I think I’ll start with – What is a milestone? What is it’s purpose?
A milestone has no value in and of itself. It’s simply a marker. In that respect it’s a lot like a label. We often talk about the label of autism and what that means. The most important thing to know about a label is it’s useful for qualifying for services (Speech, OT, etc.). Beyond that, labels have limited value. Sure they’re a quick and easy way to describe someone. “My child has autism” might be something we share quickly with curious or disapproving strangers. For them, that’s the most they’ll ever know about our child. But a single label is a very broad stroke to paint someone with.
QUICK! What ONE WORD best describes you?
My guess is it probably took you some time (not very quick – that’s cheating) and you probably thought of at least a few words that describe you. Of course, then you had to weigh them out to see which one fit best. You’ll most likely acknowledge that what that ONE WORD is will change based on your feelings or surroundings or situation. We recognize that a single word cannot encapsulate the whole of who we are or who a child is, though at any given time a single attribute or trait can be our focus. And that brings us back to perspective.
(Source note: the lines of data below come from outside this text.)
(** * Autoscaling decision and schedule engine: a shallow embedding

    This development embeds the three Python modules under
    [examples/scaling] that carry the decision logic of the repository:

    - [ai_scaling_engine.py]   (rule-based and AI-backed scaling decisions),
    - [k8s_hpa_manager.py]     (applying a decision to an HPA configuration),
    - [schedule_generator.py]  (pattern analysis and schedule synthesis).

    Modelling conventions.

    - Python [int] is [Z].  A finite Python [float] is the rational it
      denotes, a [Q]; infinities and NaN do not occur.  What binary64
      computes exactly is computed on [Q]: comparisons, [max], [abs] and
      [int()].  What binary64 rounds is a parameter of the model, an
      arithmetic [Float.Arith] with [sum], [-], [*], [/] on floats and [/]
      on two ints: the trend of the engine, the pattern analysis and the
      schedule synthesis are defined for every arithmetic.  A statement
      that binds an arithmetic [fl] holds for every one, the interpreter's
      among them, whatever its rounding.  A statement that names none is
      about [Float.exact], the arithmetic without rounding: it is so for the
      statements whose conclusion no rounding can change (an order, a
      bound, a membership, a route), and for examples whose intermediate
      values binary64 represents exactly.  [Float.binary64] computes as
      CPython does and serves to show what rounding changes.
    - The rules of the engine and the reconciler multiply a pod count by
      1.5, 0.5 or 0.7 without rounding: the products by 1.5 and 0.5 are
      exact in binary64 for every count below 2^52, and of the product by
      0.7 only bounds are stated, which hold after rounding as well.  A pod
      count beyond the largest float, on which Python raises
      [OverflowError], is left aside.
    - Python [str] is [string], read as a sequence of Latin-1 characters.
    - A [dict] whose iteration order is visible is an association list in
      insertion order; the [changes] dict of a reconcile result, which is only
      tested for emptiness and looked up, is a [gmap].
    - A call that may raise returns an [outcome]; [try]/[except Exception] is
      [try_except].  In-place mutation is explicit state passing.
    - [datetime.utcnow()] is an explicit argument [now]; a timestamp is the
      number of seconds since 1970-01-01 00:00.
    - Tracing spans and Prometheus counters do not influence any returned
      value and are left out. *)

From Stdlib Require Import ZArith QArith Qround Qabs String Ascii List Lia Lqa DecimalString Sorted.
From stdpp Require Import base gmap strings list.
Import ListNotations.

Local Open Scope string_scope.
Local Open Scope Z_scope.

(** ** Python runtime: exceptions, numbers, strings, dicts *)

Module Py.

Inductive exn : Type :=
| ZeroDivisionError
| ValueError (msg : string)
| KeyError
| IndexError
| AttributeError
| JSONDecodeError
| TypeError
| BackendError (msg : string).

Inductive outcome (A : Type) : Type :=
| Returned (a : A)
| Raised (e : exn).
Arguments Returned {A} a.
Arguments Raised {A} e.

Definition bind {A B : Type} (c : outcome A) (k : A -> outcome B) : outcome B :=
  match c with
  | Returned a => k a
  | Raised e => Raised e
  end.

(** [try: c  except Exception as e: h e] *)
Definition try_except {A : Type} (c : outcome A) (h : exn -> outcome A) : outcome A :=
  match c with
  | Returned a => Returned a
  | Raised e => h e
  end.

Definition returns {A : Type} (c : outcome A) : Prop :=
  exists a, c = Returned a.

Fixpoint mapM {A B : Type} (f : A -> outcome B) (l : list A) : outcome (list B) :=
  match l with
  | [] => Returned []
  | x :: r => bind (f x) (fun y => bind (mapM f r) (fun ys => Returned (y :: ys)))
  end.

(** *** Numbers *)

Definition float := Q.

Definition float_lt (a b : float) : bool := negb (Qle_bool b a).
Definition float_gt (a b : float) : bool := float_lt b a.
Arguments float_lt (a b)%_Q_scope.
Arguments float_gt (a b)%_Q_scope.

(** [int(x)] on a float truncates toward zero. *)
Definition int_of_float (x : float) : Z := Z.quot (Qnum x) (Zpos (Qden x)).

Definition float_of_int (n : Z) : float := inject_Z n.

(** [a / b] raises on a zero divisor. *)
Definition truediv (a b : float) : outcome float :=
  if Qeq_bool b 0 then Raised ZeroDivisionError else Returned (a / b)%Q.

(** [sum(xs)] starts from 0 and adds from the left. *)
Definition sum (xs : list float) : float := fold_left Qplus xs 0%Q.

Definition len {A : Type} (xs : list A) : Z := Z.of_nat (List.length xs).

(** [max(a, b)] keeps [a] unless [b] is strictly larger; [min] dually. *)
Definition max_float (a b : float) : float := if float_gt b a then b else a.
Definition max_int (a b : Z) : Z := if b >? a then b else a.
Definition min_int (a b : Z) : Z := if b <? a then b else a.

(** [max(xs)] of an iterable raises [ValueError] when it is empty. *)
Definition max_of (xs : list Z) : outcome Z :=
  match xs with
  | [] => Raised (ValueError "max() arg is an empty sequence")
  | x :: r => Returned (fold_left max_int r x)
  end.

(** [sum(xs) / len(xs)] *)
Definition mean (xs : list float) : outcome float :=
  truediv (sum xs) (float_of_int (len xs)).

(** *** Strings *)

Definition str_of_int (n : Z) : string := NilZero.string_of_int (Z.to_int n).

(** [f"{n:02d}"]: zero padding to width two (a sign counts for the width). *)
Definition fmt_02d (n : Z) : string :=
  let s := str_of_int n in
  if (String.length s <? 2)%nat then "0" ++ s else s.

(** [str.isspace] on one Latin-1 character. *)
Definition isspace (c : ascii) : bool :=
  let n := N_of_ascii c in
  ((9 <=? n) && (n <=? 13) || (28 <=? n) && (n <=? 32)
   || (n =? 133) || (n =? 160))%N.

Fixpoint lstrip (s : string) : string :=
  match s with
  | String c r => if isspace c then lstrip r else s
  | EmptyString => EmptyString
  end.

Definition rstrip (s : string) : string := String.rev (lstrip (String.rev s)).
Definition strip (s : string) : string := rstrip (lstrip s).

Definition startswith (s p : string) : bool := String.prefix p s.

(** [s[n:]] *)
Fixpoint drop_chars (n : nat) (s : string) : string :=
  match n, s with
  | O, _ => s
  | S k, String _ r => drop_chars k r
  | S _, EmptyString => EmptyString
  end.

(** [s.split(sep)] for a non-empty [sep]: [skip] counts the characters of a
    separator occurrence still to be passed over, [cur] is the current
    piece in reverse. *)
Fixpoint split_go (sep : string) (skip : nat) (cur : string) (s : string) : list string :=
  match s with
  | EmptyString => [String.rev cur]
  | String c r =>
      match skip with
      | S k => split_go sep k cur r
      | O =>
          if String.prefix sep s
          then String.rev cur :: split_go sep (String.length sep - 1) EmptyString r
          else split_go sep O (String c cur) r
      end
  end.

Definition split (s sep : string) : list string := split_go sep O EmptyString s.

(** [xs[i]] *)
Definition index {A : Type} (xs : list A) (i : nat) : outcome A :=
  match nth_error xs i with
  | Some x => Returned x
  | None => Raised IndexError
  end.

(** [sep.join(parts)] *)
Definition join (sep : string) (parts : list string) : string := String.concat sep parts.

(** *** Insertion-ordered dicts *)

Section Dict.
Context {K V : Type} `{EqDecision K}.

Definition dict := list (K * V).

Fixpoint get (d : dict) (k : K) : option V :=
  match d with
  | [] => None
  | (k', v) :: r => if decide (k' = k) then Some v else get r k
  end.

(** [d[k]] *)
Definition getitem (d : dict) (k : K) : outcome V :=
  match get d k with
  | Some v => Returned v
  | None => Raised KeyError
  end.

(** [d[k] = v]: an existing key keeps its position, a new one goes last. *)
Fixpoint setitem (d : dict) (k : K) (v : V) : dict :=
  match d with
  | [] => [(k, v)]
  | (k', v') :: r =>
      if decide (k' = k) then (k', v) :: r else (k', v') :: setitem r k v
  end.

Definition keys (d : dict) : list K := map fst d.
Definition values (d : dict) : list V := map snd d.
End Dict.
Arguments dict : clear implicits.

(** [d[k].append(x)] on a [defaultdict(list)] *)
Definition append_to {K A : Type} `{EqDecision K} (d : dict K (list A)) (k : K) (x : A)
  : dict K (list A) :=
  match get d k with
  | Some xs => setitem d k (xs ++ [x])%list
  | None => setitem d k [x]
  end.

(** [sorted(xs, key=...)]: a stable sort; [before a b] says that [a] must
    come strictly before [b]. *)
Section Sorted.
Context {A : Type} (before : A -> A -> bool).

Fixpoint insert_sorted (x : A) (l : list A) : list A :=
  match l with
  | [] => [x]
  | y :: r => if before y x then y :: insert_sorted x r else x :: l
  end.

Definition sorted (l : list A) : list A := fold_right insert_sorted [] l.
End Sorted.

(** *** Time *)

Definition datetime := Z.
Definition hour (t : datetime) : Z := (t / 3600) mod 24.
(** [t.weekday()], Monday = 0; 1970-01-01 was a Thursday. *)
Definition weekday (t : datetime) : Z := (t / 86400 + 3) mod 7.
(** [t.strftime("%A")] *)
Definition day_name (t : datetime) : string :=
  match weekday t with
  | 0 => "Monday" | 1 => "Tuesday" | 2 => "Wednesday" | 3 => "Thursday"
  | 4 => "Friday" | 5 => "Saturday" | _ => "Sunday"
  end.

End Py.

Declare Scope py_scope.
Delimit Scope py_scope with py.
Notation "x <- c ;; k" := (Py.bind c (fun x => k))
  (at level 100, c at next level, right associativity) : py_scope.

(** JSON values, as [json.loads] builds them and [json.dumps] prints them. *)
(** ** Float arithmetic *)

Module Float.
Import Py.

(** The operations on floats whose result binary64 rounds: [sum(xs)] over
    floats, [a - b], [a * b], [a / b] for a divisor other than zero, and
    [m / n] on two ints. How the interpreter rounds them is not fixed here:
    the functions that average and scale are defined for every arithmetic. *)
Class Arith : Type := {
  sum : list Q -> Q;
  sub : Q -> Q -> Q;
  mul : Q -> Q -> Q;
  div : Q -> Q -> Q;
  int_div : Z -> Z -> Q
}.

(** Arithmetic without rounding. It is the arithmetic of every statement
    that does not name one. *)
#[global] Instance exact : Arith := {|
  sum := Py.sum;
  sub := Qminus;
  mul := Qmult;
  div := Qdiv;
  int_div := fun m n => (inject_Z m / inject_Z n)%Q
|}.

(** [a / b] on floats raises on a zero divisor. *)
Definition truediv {fl : Arith} (a b : Q) : outcome Q :=
  if Qeq_bool b 0 then Raised ZeroDivisionError else Returned (div a b).

(** [sum(xs) / len(xs)] over floats. *)
Definition mean {fl : Arith} (xs : list Q) : outcome Q :=
  truediv (sum xs) (float_of_int (len xs)).

(** [sum(ns)] over ints is exact. *)
Definition int_sum (ns : list Z) : Z := fold_left Z.add ns 0.

(** [sum(ns) / len(ns)] over ints. *)
Definition int_mean {fl : Arith} (ns : list Z) : outcome Q :=
  if len ns =? 0 then Raised ZeroDivisionError
  else Returned (int_div (int_sum ns) (len ns)).

(** *** binary64 *)

(** [2 ^ e] for every integer [e]. *)
Definition pow2 (e : Z) : Q :=
  if 0 <=? e then inject_Z (2 ^ e) else 1 # Z.to_pos (2 ^ (- e)).

(** The integer nearest to a rational, ties to the even one. *)
Definition round_half_even (q : Q) : Z :=
  let n := Qnum q in
  let d := Zpos (Qden q) in
  let f := n / d in
  let r := n mod d in
  match 2 * r ?= d with
  | Lt => f
  | Gt => f + 1
  | Eq => if Z.even f then f else f + 1
  end.

(** The float nearest to a rational, ties to the even significand: 53
    bits, subnormal from [2 ^ -1074] on. Values beyond the largest float do
    not occur here, so nothing overflows. *)
Definition nearest (x : Q) : Q :=
  match Qnum x with
  | 0 => 0%Q
  | _ =>
      let a := Qabs x in
      let e0 := Z.log2 (Qnum a) - Z.log2 (Zpos (Qden a)) - 52 in
      let e1 := if Qle_bool (inject_Z (2 ^ 52)) (a / pow2 e0) then e0 else e0 - 1 in
      let e := Z.max e1 (-1074) in
      let m := inject_Z (round_half_even (a / pow2 e)) in
      ((if Qnum x <? 0 then - m else m) * pow2 e)%Q
  end.

(** The arithmetic of CPython on binary64: every operation gives the exact
    result rounded once, and [sum] adds from the left, rounding each partial
    sum (CPython up to 3.11; later versions compensate the sum, and a
    statement for every arithmetic covers both). It is used to compute
    examples; no statement depends on it. *)
Definition binary64 : Arith := {|
  sum := fun xs => fold_left (fun acc x => nearest (acc + x)) xs 0%Q;
  sub := fun a b => nearest (a - b);
  mul := fun a b => nearest (a * b);
  div := fun a b => nearest (a / b);
  int_div := fun m n => nearest (inject_Z m / inject_Z n)
|}.

End Float.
How do we change our perspective?
We simply change our focus (I say “simply” recognizing that doing so isn’t always “simple”). Step back, take a look around. You won’t see just a single trait. You’ll see a whole person. And you’ll see that person’s place in your life. You’ll see their place in your family. You’ll even see their place in the world (if you haven’t seen it yet, keep looking. It may take time, but you will see it).
So, what does that have to do with milestones?
A milestone is just a label for a place an event. It acts as a marker – a point of focus. It doesn’t provide meaning without context. We can be so focused on an event, that we aren’t able to see it in it’s proper context.
One way to look at milestones, is in the context of milestones that have been passed. Take a look back and see all the events you’ve been through that led to a particular milestone. I think this is one of the blessings of having a child with autism. I think when parents of neurotypical kids look back on milestones that have been passed, they don’t see as many as we do. Why? Because we recognize more events as milestones. We share the joy of many more firsts because we don’t take anything for granted. We know the sweat and tears that go into the simplest most seemingly insignificant things. Don’t forget to look back and remember those milestones. Rejoice in them and celebrate the struggles, triumphs, and growth.
Another way to look at milestones, is in the context of those you have yet to reach. The challenge is not to become so focused on what lies ahead, that we miss the joy of being in the moment. If we forget where we are, how can we ever hope to reach where we want to go? That of course implies that we have somewhere we want to go. You and your child get to plot that course together (which is an exciting and rewarding process).
I like to say if you give a child a short ladder, you’ll never know how high they can climb. So set the bar high. Shoot for the stars. Celebrate where you are. Revel in where you’ve been. Does that answer the questions I set out to address? I don’t know. I hope this explains how I (try to) keep perspective. That’s not saying that I always have things in their proper focus and always know what to do. Nope, I still get lost plenty. But I have relationships: with my son, wife, family, friends, and God – that are all beacons to help me find my way again and help me keep the faith.